## [Aim of the task]
Select, from the material below, each line with "Fixpoint" in it.

## [Data shown]

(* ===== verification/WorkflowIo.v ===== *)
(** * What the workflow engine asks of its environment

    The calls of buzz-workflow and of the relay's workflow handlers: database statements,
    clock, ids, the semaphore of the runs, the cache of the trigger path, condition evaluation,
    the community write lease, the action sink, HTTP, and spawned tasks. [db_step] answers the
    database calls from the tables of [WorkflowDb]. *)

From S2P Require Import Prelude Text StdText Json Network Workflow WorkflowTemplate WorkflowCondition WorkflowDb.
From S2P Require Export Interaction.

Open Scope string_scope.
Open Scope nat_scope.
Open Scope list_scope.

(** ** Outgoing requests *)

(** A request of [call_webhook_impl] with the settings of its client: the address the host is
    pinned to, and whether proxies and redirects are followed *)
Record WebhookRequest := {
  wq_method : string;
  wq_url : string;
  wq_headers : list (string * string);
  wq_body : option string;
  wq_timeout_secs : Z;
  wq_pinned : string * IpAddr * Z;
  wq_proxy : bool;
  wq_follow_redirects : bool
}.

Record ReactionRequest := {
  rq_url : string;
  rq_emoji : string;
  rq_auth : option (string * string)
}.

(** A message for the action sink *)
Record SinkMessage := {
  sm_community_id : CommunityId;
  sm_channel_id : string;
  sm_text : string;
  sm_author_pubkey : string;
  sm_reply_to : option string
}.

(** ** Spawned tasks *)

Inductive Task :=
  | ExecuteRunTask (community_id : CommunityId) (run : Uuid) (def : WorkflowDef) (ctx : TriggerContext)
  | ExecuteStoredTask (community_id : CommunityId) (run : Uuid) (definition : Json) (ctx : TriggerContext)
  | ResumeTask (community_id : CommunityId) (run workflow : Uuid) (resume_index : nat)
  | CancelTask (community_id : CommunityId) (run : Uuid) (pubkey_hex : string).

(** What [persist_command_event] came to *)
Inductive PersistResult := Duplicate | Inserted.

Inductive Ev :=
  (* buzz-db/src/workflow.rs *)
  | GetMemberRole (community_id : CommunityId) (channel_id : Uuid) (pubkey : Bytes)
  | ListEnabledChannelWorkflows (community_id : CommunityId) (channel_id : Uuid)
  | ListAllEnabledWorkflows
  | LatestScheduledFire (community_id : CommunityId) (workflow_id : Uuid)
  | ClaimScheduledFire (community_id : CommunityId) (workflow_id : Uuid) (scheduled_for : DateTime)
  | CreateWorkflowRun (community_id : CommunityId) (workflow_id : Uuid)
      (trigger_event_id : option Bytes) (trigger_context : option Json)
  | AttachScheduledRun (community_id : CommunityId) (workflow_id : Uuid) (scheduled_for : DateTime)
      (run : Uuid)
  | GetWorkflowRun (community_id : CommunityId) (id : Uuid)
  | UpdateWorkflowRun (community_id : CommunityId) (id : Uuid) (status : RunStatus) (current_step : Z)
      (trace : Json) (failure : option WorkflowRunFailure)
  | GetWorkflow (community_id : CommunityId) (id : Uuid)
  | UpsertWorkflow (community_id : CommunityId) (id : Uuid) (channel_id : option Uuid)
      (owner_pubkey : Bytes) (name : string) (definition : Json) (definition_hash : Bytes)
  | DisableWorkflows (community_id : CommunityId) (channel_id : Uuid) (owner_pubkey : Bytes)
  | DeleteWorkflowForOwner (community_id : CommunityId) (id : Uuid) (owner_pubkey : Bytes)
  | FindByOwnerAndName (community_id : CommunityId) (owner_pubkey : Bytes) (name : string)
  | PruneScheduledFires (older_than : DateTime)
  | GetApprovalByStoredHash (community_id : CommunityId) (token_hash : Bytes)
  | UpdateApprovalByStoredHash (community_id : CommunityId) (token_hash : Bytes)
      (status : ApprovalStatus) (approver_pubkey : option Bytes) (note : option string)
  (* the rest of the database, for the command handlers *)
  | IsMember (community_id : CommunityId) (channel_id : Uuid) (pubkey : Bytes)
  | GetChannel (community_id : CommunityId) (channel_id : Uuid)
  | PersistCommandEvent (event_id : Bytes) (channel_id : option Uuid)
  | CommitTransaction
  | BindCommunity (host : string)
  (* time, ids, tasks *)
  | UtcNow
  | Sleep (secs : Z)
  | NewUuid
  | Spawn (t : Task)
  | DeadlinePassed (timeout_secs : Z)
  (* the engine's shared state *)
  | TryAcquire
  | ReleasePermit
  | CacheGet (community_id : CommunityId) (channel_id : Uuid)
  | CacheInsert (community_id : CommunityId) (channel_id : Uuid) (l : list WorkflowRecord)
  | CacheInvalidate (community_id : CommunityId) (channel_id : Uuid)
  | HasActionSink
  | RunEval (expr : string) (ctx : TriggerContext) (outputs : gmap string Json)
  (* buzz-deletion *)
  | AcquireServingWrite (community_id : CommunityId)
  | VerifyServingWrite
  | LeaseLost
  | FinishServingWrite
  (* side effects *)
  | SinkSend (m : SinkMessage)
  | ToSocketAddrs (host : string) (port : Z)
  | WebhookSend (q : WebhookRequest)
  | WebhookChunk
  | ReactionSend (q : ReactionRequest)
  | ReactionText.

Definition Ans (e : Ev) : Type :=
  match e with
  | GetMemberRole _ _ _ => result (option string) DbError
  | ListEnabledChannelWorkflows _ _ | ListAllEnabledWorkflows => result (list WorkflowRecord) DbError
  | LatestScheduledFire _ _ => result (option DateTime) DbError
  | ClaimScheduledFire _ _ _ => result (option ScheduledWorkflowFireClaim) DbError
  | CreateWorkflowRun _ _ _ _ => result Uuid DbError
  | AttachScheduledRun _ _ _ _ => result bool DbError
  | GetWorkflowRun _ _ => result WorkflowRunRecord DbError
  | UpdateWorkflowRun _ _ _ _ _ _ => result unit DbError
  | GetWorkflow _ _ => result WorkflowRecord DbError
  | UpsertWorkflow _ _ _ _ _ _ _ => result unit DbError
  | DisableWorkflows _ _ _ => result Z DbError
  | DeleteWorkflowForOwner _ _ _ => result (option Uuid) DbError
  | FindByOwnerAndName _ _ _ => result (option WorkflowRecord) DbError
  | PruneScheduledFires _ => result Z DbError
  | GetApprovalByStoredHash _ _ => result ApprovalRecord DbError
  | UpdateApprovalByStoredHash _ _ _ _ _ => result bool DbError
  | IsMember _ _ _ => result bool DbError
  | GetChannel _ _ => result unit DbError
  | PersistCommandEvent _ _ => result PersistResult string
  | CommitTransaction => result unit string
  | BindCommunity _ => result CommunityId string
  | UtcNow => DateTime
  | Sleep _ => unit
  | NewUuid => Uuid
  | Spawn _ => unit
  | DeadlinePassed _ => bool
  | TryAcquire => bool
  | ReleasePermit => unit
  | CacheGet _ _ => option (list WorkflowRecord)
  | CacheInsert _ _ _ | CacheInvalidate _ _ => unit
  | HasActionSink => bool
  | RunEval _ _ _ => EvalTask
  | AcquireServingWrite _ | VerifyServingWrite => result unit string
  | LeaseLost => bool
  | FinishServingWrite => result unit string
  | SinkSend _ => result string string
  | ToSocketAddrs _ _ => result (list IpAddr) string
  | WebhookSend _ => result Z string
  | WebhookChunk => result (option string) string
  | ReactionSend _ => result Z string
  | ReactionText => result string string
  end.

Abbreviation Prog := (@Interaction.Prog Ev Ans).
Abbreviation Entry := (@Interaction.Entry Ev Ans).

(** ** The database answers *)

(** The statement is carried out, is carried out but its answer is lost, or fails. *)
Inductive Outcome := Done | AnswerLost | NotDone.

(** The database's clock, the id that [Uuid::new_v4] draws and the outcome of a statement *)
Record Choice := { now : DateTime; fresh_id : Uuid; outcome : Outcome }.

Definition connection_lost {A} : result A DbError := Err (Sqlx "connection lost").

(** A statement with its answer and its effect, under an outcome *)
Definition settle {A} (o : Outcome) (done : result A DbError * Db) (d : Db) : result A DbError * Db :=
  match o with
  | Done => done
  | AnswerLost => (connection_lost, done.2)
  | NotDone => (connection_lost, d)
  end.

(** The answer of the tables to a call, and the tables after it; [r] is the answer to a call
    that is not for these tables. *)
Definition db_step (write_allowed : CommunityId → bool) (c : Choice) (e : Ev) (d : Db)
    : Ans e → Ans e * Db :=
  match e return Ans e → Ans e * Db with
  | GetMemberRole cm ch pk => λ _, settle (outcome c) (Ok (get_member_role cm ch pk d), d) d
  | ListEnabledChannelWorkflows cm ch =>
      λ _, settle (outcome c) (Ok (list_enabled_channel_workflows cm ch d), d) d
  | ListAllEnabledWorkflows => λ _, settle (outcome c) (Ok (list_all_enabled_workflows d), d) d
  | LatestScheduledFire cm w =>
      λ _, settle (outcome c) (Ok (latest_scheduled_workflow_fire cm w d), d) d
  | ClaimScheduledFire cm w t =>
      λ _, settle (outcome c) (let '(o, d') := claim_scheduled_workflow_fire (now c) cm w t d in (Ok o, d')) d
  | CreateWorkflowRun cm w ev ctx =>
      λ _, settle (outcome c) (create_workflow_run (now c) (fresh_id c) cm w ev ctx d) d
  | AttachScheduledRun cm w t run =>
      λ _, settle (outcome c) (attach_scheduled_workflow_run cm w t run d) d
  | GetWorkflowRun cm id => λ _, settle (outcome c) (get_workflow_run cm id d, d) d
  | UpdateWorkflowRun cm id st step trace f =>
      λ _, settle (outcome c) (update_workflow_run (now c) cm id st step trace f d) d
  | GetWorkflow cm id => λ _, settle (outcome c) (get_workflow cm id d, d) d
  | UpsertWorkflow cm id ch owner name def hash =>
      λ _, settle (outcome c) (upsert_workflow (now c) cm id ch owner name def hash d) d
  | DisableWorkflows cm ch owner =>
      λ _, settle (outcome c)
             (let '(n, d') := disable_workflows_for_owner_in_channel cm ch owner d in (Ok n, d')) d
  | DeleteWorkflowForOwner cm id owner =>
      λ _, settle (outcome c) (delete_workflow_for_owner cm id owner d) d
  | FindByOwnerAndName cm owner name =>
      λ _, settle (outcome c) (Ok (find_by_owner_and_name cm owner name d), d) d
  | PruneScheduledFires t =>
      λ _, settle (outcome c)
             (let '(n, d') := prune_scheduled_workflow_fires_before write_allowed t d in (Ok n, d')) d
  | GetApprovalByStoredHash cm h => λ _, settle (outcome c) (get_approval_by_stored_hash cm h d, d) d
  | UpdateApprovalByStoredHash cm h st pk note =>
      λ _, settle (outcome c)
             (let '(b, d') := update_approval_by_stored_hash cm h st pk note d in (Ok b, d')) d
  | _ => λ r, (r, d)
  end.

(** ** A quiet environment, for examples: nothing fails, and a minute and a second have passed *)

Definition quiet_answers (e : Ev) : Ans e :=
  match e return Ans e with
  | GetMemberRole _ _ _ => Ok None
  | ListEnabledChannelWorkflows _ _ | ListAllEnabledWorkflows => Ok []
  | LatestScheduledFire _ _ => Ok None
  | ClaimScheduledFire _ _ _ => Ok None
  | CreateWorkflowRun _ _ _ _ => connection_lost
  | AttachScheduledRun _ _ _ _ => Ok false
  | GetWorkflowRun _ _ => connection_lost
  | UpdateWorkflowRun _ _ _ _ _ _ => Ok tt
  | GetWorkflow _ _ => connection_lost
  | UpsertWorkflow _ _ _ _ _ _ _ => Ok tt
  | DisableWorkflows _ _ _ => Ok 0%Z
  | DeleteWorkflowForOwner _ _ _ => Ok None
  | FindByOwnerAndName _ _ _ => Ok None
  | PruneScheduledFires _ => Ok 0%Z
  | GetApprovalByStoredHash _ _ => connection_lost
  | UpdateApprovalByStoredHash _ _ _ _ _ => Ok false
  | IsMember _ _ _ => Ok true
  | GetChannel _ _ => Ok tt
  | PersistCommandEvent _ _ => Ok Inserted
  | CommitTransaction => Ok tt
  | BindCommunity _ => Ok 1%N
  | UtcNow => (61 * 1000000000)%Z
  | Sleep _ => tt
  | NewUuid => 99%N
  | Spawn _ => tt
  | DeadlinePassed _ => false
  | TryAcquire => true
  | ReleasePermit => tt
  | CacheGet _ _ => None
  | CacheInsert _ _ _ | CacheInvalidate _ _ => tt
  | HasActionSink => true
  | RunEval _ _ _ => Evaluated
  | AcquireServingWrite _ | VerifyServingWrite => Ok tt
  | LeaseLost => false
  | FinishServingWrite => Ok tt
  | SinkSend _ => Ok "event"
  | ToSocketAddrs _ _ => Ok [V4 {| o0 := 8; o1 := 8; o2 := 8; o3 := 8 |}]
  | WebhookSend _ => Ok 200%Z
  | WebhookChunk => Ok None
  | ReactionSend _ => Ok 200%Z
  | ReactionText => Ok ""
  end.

* * *

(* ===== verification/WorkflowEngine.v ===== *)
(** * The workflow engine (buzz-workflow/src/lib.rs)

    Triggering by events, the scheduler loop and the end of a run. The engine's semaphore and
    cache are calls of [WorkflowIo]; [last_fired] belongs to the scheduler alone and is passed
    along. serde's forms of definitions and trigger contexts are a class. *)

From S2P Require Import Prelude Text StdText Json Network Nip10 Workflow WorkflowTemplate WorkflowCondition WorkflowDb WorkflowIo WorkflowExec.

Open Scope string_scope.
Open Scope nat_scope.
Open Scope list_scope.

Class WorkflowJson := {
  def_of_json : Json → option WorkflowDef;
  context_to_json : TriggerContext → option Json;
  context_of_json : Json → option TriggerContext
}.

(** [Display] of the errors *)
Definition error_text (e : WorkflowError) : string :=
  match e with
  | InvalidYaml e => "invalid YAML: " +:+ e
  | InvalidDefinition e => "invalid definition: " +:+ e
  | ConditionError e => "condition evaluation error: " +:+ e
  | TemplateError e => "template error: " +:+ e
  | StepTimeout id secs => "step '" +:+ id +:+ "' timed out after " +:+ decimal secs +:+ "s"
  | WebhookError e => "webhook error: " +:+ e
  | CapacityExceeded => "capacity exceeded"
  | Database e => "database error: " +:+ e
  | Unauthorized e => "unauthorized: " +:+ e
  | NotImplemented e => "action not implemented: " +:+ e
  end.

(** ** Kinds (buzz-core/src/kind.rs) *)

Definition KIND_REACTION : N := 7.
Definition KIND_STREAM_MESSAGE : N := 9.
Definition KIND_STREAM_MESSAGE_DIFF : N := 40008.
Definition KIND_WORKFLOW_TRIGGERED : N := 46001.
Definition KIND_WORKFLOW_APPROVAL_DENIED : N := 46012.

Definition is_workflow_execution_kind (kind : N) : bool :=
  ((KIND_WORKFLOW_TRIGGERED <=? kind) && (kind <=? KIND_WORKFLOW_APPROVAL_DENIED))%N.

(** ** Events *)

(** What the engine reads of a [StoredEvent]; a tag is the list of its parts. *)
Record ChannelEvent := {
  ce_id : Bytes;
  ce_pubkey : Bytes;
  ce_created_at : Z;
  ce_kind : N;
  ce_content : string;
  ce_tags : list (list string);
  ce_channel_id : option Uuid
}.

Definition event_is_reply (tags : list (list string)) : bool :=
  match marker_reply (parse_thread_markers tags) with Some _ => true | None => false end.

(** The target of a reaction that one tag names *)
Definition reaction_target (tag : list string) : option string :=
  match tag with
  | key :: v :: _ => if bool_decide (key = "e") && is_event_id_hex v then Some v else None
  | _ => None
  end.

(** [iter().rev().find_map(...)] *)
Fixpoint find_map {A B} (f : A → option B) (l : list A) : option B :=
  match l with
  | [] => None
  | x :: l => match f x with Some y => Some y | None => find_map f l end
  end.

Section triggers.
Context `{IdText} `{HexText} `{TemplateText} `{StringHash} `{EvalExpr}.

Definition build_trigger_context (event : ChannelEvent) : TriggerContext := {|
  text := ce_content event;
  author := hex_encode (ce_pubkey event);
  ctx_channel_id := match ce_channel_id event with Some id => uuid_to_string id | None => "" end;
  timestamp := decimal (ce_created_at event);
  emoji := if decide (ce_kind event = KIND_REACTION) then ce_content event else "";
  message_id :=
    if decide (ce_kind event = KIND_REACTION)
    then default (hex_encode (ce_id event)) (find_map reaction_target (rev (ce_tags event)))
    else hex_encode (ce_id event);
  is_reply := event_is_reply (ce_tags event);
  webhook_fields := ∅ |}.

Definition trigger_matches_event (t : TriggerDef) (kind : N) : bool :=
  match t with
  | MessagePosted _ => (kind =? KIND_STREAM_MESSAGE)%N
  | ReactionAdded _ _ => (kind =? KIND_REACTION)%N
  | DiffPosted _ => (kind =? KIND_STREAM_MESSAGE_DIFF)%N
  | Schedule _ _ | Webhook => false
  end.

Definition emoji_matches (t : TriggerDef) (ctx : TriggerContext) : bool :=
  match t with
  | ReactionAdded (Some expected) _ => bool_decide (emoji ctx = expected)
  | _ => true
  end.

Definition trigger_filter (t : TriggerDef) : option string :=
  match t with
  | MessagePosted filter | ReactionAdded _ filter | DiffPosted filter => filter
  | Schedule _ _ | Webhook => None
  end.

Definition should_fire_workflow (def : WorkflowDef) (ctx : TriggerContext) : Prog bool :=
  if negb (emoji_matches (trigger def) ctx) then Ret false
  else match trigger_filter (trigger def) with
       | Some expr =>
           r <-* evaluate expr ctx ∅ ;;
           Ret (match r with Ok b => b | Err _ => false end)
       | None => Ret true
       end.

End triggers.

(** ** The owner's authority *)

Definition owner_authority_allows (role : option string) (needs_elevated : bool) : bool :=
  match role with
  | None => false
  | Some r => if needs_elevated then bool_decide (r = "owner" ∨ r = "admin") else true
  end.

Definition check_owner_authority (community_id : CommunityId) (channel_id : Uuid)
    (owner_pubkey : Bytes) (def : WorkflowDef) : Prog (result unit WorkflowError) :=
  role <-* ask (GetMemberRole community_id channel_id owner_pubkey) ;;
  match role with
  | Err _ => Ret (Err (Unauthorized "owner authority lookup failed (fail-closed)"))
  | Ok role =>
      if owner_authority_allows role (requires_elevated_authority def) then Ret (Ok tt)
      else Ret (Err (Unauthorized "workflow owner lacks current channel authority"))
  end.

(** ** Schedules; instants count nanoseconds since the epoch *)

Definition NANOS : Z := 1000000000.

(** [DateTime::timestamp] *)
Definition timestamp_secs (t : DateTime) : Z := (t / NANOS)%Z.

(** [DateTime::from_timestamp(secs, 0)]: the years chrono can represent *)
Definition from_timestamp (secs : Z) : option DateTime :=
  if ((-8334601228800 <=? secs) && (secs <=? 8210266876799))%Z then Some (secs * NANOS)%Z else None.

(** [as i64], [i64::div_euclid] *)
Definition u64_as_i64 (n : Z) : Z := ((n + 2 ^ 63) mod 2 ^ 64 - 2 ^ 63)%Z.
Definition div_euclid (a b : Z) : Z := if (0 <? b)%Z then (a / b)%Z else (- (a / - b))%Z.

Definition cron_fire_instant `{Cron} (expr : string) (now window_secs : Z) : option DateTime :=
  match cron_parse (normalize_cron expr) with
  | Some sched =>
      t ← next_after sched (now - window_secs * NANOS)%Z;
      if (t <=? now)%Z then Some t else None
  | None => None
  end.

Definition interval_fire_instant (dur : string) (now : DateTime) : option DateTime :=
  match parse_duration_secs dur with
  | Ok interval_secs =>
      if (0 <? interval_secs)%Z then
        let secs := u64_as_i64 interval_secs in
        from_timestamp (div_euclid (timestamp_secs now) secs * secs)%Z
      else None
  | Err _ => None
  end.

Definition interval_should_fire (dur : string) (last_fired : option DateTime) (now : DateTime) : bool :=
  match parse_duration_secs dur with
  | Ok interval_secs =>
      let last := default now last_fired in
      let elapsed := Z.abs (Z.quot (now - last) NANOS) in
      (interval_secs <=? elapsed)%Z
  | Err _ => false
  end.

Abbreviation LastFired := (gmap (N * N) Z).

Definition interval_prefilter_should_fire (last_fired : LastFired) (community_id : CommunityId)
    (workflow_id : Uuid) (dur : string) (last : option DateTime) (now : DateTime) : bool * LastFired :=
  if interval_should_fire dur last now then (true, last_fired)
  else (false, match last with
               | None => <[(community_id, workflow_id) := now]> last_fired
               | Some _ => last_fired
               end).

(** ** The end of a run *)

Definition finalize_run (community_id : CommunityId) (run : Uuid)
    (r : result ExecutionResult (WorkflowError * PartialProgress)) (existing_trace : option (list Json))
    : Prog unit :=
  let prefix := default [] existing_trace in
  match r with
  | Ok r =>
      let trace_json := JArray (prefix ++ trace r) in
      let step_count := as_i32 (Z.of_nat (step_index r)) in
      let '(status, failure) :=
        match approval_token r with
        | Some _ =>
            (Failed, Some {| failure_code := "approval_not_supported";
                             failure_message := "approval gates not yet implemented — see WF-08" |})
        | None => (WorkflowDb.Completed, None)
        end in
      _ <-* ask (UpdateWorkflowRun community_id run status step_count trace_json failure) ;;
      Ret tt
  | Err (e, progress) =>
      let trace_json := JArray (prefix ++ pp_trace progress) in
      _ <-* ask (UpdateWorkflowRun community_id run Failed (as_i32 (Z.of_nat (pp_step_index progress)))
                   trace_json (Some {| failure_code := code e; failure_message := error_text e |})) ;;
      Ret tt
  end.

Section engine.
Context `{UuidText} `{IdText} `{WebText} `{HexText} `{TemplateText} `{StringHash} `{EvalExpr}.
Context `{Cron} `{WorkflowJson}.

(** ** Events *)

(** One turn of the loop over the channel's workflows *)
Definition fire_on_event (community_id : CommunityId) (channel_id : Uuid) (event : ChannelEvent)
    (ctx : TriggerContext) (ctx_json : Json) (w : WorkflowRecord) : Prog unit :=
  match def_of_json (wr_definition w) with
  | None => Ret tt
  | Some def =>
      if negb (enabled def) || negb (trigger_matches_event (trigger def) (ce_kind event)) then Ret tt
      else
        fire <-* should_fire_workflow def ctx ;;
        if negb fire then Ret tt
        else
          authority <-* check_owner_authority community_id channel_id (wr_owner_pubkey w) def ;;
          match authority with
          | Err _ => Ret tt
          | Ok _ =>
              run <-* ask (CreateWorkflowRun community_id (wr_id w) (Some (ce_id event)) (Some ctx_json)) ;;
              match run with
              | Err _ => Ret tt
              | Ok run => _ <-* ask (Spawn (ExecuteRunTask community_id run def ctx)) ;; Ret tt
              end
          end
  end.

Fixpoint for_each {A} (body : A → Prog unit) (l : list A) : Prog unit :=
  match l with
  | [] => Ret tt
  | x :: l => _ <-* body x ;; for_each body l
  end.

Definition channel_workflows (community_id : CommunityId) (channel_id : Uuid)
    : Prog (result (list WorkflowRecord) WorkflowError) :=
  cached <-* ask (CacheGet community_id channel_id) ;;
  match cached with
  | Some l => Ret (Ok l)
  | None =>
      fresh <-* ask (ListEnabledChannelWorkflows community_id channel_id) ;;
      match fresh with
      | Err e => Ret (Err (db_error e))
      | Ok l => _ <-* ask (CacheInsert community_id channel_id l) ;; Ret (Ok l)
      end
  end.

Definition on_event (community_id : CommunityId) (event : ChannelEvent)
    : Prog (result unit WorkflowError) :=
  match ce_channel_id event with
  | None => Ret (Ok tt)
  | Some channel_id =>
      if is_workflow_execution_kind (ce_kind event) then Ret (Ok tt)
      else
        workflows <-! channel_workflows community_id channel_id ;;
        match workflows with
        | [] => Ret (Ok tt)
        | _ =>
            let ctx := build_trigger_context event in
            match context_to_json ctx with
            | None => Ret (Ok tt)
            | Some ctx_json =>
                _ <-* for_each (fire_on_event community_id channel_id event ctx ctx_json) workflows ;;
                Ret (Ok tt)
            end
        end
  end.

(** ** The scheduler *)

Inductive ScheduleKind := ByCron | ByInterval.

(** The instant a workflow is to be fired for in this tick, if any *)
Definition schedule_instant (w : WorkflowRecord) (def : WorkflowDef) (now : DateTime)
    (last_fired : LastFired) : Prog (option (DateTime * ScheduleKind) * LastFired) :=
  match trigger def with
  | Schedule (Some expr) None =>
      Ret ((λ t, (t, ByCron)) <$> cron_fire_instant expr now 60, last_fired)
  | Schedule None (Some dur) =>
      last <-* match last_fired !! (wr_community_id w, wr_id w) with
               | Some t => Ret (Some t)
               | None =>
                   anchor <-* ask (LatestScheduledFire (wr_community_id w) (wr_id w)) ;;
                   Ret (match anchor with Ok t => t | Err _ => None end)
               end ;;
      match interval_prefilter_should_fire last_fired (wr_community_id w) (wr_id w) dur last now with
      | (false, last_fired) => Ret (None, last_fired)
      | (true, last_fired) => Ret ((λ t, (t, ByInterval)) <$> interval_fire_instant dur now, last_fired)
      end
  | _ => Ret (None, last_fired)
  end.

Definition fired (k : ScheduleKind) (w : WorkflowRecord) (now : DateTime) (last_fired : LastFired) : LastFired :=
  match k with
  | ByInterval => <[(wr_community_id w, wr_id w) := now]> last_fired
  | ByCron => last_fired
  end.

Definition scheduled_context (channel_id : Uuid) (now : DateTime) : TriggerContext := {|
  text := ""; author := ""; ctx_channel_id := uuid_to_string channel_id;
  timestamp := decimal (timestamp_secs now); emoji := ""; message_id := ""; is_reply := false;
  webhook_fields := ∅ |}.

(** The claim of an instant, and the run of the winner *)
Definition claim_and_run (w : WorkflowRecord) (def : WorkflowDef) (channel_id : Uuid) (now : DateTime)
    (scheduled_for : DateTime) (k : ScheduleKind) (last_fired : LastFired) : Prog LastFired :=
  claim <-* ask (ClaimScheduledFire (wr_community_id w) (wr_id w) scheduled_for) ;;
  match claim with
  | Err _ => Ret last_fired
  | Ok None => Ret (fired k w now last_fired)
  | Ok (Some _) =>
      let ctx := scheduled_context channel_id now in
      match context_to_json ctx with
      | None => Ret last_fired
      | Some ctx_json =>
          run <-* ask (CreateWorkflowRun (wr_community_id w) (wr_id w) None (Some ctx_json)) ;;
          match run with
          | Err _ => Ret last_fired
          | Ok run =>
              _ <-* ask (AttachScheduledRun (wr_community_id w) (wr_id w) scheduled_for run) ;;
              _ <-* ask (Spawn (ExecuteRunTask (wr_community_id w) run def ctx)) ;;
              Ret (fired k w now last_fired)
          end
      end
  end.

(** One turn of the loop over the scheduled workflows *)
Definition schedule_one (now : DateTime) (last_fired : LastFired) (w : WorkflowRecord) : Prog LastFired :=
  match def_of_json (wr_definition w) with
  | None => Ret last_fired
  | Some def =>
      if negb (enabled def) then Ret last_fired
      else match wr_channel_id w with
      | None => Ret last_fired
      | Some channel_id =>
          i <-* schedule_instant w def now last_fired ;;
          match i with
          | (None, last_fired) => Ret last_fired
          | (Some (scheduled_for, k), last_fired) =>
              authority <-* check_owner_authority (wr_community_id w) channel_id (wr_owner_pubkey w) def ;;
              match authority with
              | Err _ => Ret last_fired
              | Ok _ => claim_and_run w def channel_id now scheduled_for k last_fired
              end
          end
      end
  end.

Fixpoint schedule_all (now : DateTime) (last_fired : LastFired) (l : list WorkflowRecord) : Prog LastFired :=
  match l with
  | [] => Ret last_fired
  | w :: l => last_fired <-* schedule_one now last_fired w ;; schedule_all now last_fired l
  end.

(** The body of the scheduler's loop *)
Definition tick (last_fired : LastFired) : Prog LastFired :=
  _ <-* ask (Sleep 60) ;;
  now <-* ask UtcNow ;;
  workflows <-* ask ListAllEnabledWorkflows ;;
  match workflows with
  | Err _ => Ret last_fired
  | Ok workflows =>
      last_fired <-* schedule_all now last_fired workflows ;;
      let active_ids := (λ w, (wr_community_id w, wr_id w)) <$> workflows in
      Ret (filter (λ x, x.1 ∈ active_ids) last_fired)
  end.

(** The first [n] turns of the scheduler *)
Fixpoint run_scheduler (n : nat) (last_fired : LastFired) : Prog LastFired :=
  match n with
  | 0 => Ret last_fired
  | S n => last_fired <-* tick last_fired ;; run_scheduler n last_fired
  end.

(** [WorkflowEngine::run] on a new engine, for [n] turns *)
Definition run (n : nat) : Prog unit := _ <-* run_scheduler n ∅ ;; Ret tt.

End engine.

## [Exercise result]
Fixpoint find_map {A B} (f : A → option B) (l : list A) : option B :=
Fixpoint for_each {A} (body : A → Prog unit) (l : list A) : Prog unit :=
Fixpoint schedule_all (now : DateTime) (last_fired : LastFired) (l : list WorkflowRecord) : Prog LastFired :=
Fixpoint run_scheduler (n : nat) (last_fired : LastFired) : Prog LastFired :=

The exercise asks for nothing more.